Steganography has been used for thousands of years to hide information. A message written in so-called “invisible ink” is a primitive example of steganography. In the computer age, information has been hidden in text, image, and audio files without leaving any visible or noticeable changes. Steganography involves concealing the information as well as the existence of that information so that only the intended recipient can find it.
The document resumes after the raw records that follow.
(* ===== verification/_CoqProject ===== *)
-Q . S2P
Prelude.v
Float32.v
TimeSeries.v
Fill.v
GoStrings.v
Rbac.v
AppId.v
Utils.v
Json.v
Format.v
Model.v
Fingerprint.v
Md5.v
Db.v
PromQL.v
Checks.v
DeploymentStore.v
Rollouts.v
DeploymentStatus.v
Metrics.v
AlertStore.v
Categories.v
AlertNotify.v
Alerts.v
AlertsSpec.v
BuiltinRules.v
IncidentStore.v
Queries.v
WorldStore.v
WorldStoreSpec.v
RecordingRules.v
Evaluator.v
EvaluatorSpec.v
IncidentNotify.v
IncidentNotifySpec.v
Incidents.v
IncidentsSpec.v
Deployments.v
DeploymentsSpec.v
UpdateQueue.v
FlameGraph.v
TraceTree.v
Traces.v
Logs.v
GoNet.v
SpanCounting.v
Directory.v
RecentAddresses.v
Otlp.v
TracesBatch.v
Batches.v
Schema.v
AppView.v
Projects.v
Forms.v
Api.v
ApiSpec.v
Base64.v
Users.v
Sessions.v
OAuth.v
AuthSpec.v
Mcp.v
McpSpec.v
Config.v
ConfigSpec.v
Lemma foldl_extremum (better : f32 → f32 → bool) (f : F) (pts : list (Z * f32)) :
  (∀ v, v ≠ NaN → better v v = true) →
  (∀ x y z, better x y = true → better y z = true → better x z = true) →
  (∀ t m v, m ≠ NaN → v ≠ NaN → (f t m v = v ∧ better m v = true) ∨ (f t m v = m ∧ better v m = true)) →
  (∀ t v, f t NaN v = v) → (∀ t m, f t m NaN = m) →
  extremum better (foldl (λ acc p, f (fst p) acc (snd p)) NaN pts) (pts.*2).
Proof.
  intros Hrefl Htrans Hsel HnanL HnanR.
  induction pts as [|[t v] pts IH] using rev_ind; [left; done|].
  rewrite foldl_app, fmap_app; simpl.
  set (m := foldl _ NaN pts) in *.
  destruct (decide (v = NaN)) as [->|Hv].
  { rewrite HnanR. destruct IH as [[-> IH]|(Hm & Hin & IH)].
    - left. split; [done|]. rewrite Forall_app, Forall_singleton. done.
    - right. split_and!; [done|set_solver|]. rewrite Forall_app, Forall_singleton. done. }
  destruct (decide (m = NaN)) as [Hm|Hm].
  { rewrite Hm, HnanL. destruct IH as [[_ IH]|(Hm' & _)]; [|done].
    right. split_and!; [done|set_solver|].
    rewrite Forall_app, Forall_singleton. split; [|by intros _; apply Hrefl].
    eapply Forall_impl; [done|]. intros w -> ?. done. }
  destruct IH as [[? _]|(_ & Hin & IH)]; [done|].
  right. destruct (Hsel t m v Hm Hv) as [[-> Hb]|[-> Hb]].
  - split_and!; [done|set_solver|]. rewrite Forall_app, Forall_singleton.
    split; [|by intros _; apply Hrefl].
    eapply Forall_impl; [done|]. intros w Hw ?. by eapply Htrans; [apply Hw|].
  - split_and!; [done|set_solver|]. rewrite Forall_app, Forall_singleton. done.
Qed.
(* ===== verification/Json.v ===== *)
(** encoding/json, as far as the program depends on it: a value after parsing,
    and the decoding of a Go value from it.

    A number is the [float32] its text is read as ([strconv.ParseFloat] of 32
    bits), which also is what a [float32] that was written reads as; one out of
    range is infinite here and an error to decode, as in Go. *)

From S2P Require Export Float32 Utils.
From Stdlib Require Import Ascii String ZArith Lia.
Local Open Scope string_scope.
Local Set Warnings "-register-all".

Inductive json :=
| JNull
| JBool (b : bool)
| JNum (v : f32)
| JStr (s : string)
| JArr (l : list json)
| JObj (l : list (string * json)).

(** Decoding: [None] is an error. *)
Definition json_float (j : json) (old : f32) : option f32 :=
  match j with
  | JNull => Some old
  | JNum v => if IsInf v 0 then None else Some v
  | _ => None
  end.
Definition json_string (j : json) (old : string) : option string :=
  match j with JNull => Some old | JStr s => Some s | _ => None end.
Definition json_bool (j : json) (old : bool) : option bool :=
  match j with JNull => Some old | JBool b => Some b | _ => None end.

(** A slice: [null] makes it nil. *)
Definition json_list {A} (decode : json → option A) (j : json) : option (list A) :=
  match j with
  | JNull => Some []
  | JArr l => mapM decode l
  | _ => None
  end.

(** A struct: [field] decodes one member into the struct, keyed by the field's
    name; a name that is no field is ignored, and [null] changes nothing. *)
Definition json_struct {S} (field : string → json → S → option S) (zero : S) (j : json) : option S :=
  match j with
  | JNull => Some zero
  | JObj l => foldl (λ s '(k, v), match s with Some s => field k v s | None => None end) (Some zero) l
  | _ => None
  end.

(** A map: later members win; [null] makes it nil, which reads like an empty
    one. *)
Definition json_map (j : json) : option (gmap string json) :=
  match j with
  | JNull => Some ∅
  | JObj l => Some (foldl (λ m '(k, v), <[k := v]> m) ∅ l)
  | _ => None
  end.

(** Writing a map: its members in the order of their keys. *)
Definition json_of_map (m : gmap string json) : json :=
  JObj ((λ k, (k, default JNull (m !! k))) <$> StringSet.sort_strings (fst <$> map_to_list m)).

(** Struct fields are matched by name, then by name without regard to case. *)
Definition lower (a : ascii) : ascii :=
  let n := N_of_ascii a in if (65 <=? n)%N && (n <=? 90)%N then ascii_of_N (n + 32) else a.
Fixpoint ToLower (s : string) : string :=
  match s with EmptyString => EmptyString | String a s => String (lower a) (ToLower s) end.
Definition is_field (name key : string) : bool := String.eqb (ToLower key) name.

(** A written map reads back. *)
Lemma fold_insert_lookup (l : list (string * json)) (m : gmap string json) k :
  NoDup (fst <$> l) →
  foldl (λ m '(k, v), <[k := v]> m) m l !! k =
    match List.find (λ p, String.eqb (fst p) k) l with Some p => Some (snd p) | None => m !! k end.
Proof.
  revert m. induction l as [|[k' v] l IH]; intros m Hn; [done|]. cbn. apply NoDup_cons in Hn as [Hk Hn].
  rewrite IH by done. destruct (String.eqb_spec k' k) as [->|Hne]; [|destruct (List.find _ l); [done|by apply lookup_insert_ne]].
  destruct (List.find _ l) as [p|] eqn:E; [|apply lookup_insert_eq].
  apply List.find_some in E as [Hin Heq%String.eqb_eq]. exfalso. apply Hk, list_elem_of_fmap. exists p. split; [done|].
  by apply list_elem_of_In.
Qed.

Lemma json_map_of_map (m : gmap string json) : json_map (json_of_map m) = Some m.
Proof.
  unfold json_map, json_of_map. f_equal. apply map_eq. intros k.
  set (keys := StringSet.sort_strings (fst <$> map_to_list m)).
  assert (Hp : keys ≡ₚ fst <$> map_to_list m) by apply merge_sort_Permutation.
  assert (Hn : NoDup keys) by (rewrite Hp; apply NoDup_fst_map_to_list).
  rewrite fold_insert_lookup by (rewrite <- list_fmap_compose; cbn; by rewrite list_fmap_id).
  destruct (List.find _ _) as [p|] eqn:E.
  - apply List.find_some in E as [Hin Heq%String.eqb_eq]. apply list_elem_of_In, list_elem_of_fmap in Hin as (k' & -> & Hin).
    cbn in *. subst k'. rewrite Hp in Hin. apply list_elem_of_fmap in Hin as ([k' v] & -> & Hin%elem_of_map_to_list). cbn. by rewrite Hin.
  - rewrite lookup_empty. symmetry. apply eq_None_not_Some. intros [v Hv].
    eapply List.find_none in E; [|apply list_elem_of_In, list_elem_of_fmap; exists k; split; [done|]].
    + cbn in E. by rewrite String.eqb_refl in E.
    + rewrite Hp. apply list_elem_of_fmap. exists (k, v). split; [done|]. by apply elem_of_map_to_list.
Qed.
Audio steganography is usually considered a cost-effective means to encrypt data over a network, as it has low noise distortion and can generally be embedded without being detectable. R. Ramyadevi and V. Poornima of the Department of Computer Science at the SRM Institute of Science and Technology in Tamil Nadu, India, have estimated the maximum number of characters, numbers, letters, and other symbols, that might be added to an audio file without altering its structure. But more importantly they have looked at the limit on audible distortion and disturbance of the bit rate when the file is played as a normal sound file on a media player. If there is obvious distortion, then the fact that the file was being used for audio steganography might be more apparent to a third party. The wav, known formally as the waveform audio file format, was developed in 1991 by IBM and Microsoft and is widely used on personal computers and other devices.
The team’s study shows that accuracy can be improved at low embedding levels and deliver an optimal peak signal-to-noise ratio while obfuscating information if the first, second, and third least significant bits (LSBs) of the audio file are employed in the steganographic processing. The team compared 8-bit and 16-bit pulse-code modulation (PCM) audio and used mean square error (MSE), mean absolute error (MAE), signal-to-noise ratio (SNR), and cross-correlation analysis to identify hidden text data within a given audio stream. The team writes that a 16-bit stereo wav file can carry just over 30000 characters with spaces without the presence of that added information being detectable to a third part unaware of its presence in the file. An 8-bit mono wav file can carry more than 8000 characters with spaces.
If the first three LSBs were used accuracy was 98 percent and a false alarm rate of less than 5 percent was seen. Of course, the robustness of the hidden message within the audio file is affected by the length of the text message that is hidden, the team reports. More added information would be more obvious to a third party checking files for this kind of message obfuscation in a collection of sound files.
Ramyadevi, R. and Poornima, V. (2022) ‘Utilisation of audible steganography to organise and analyse the text within WAV files’, Int. J. Intelligent Engineering Informatics, Vol. 10, No. 5, pp.397–410.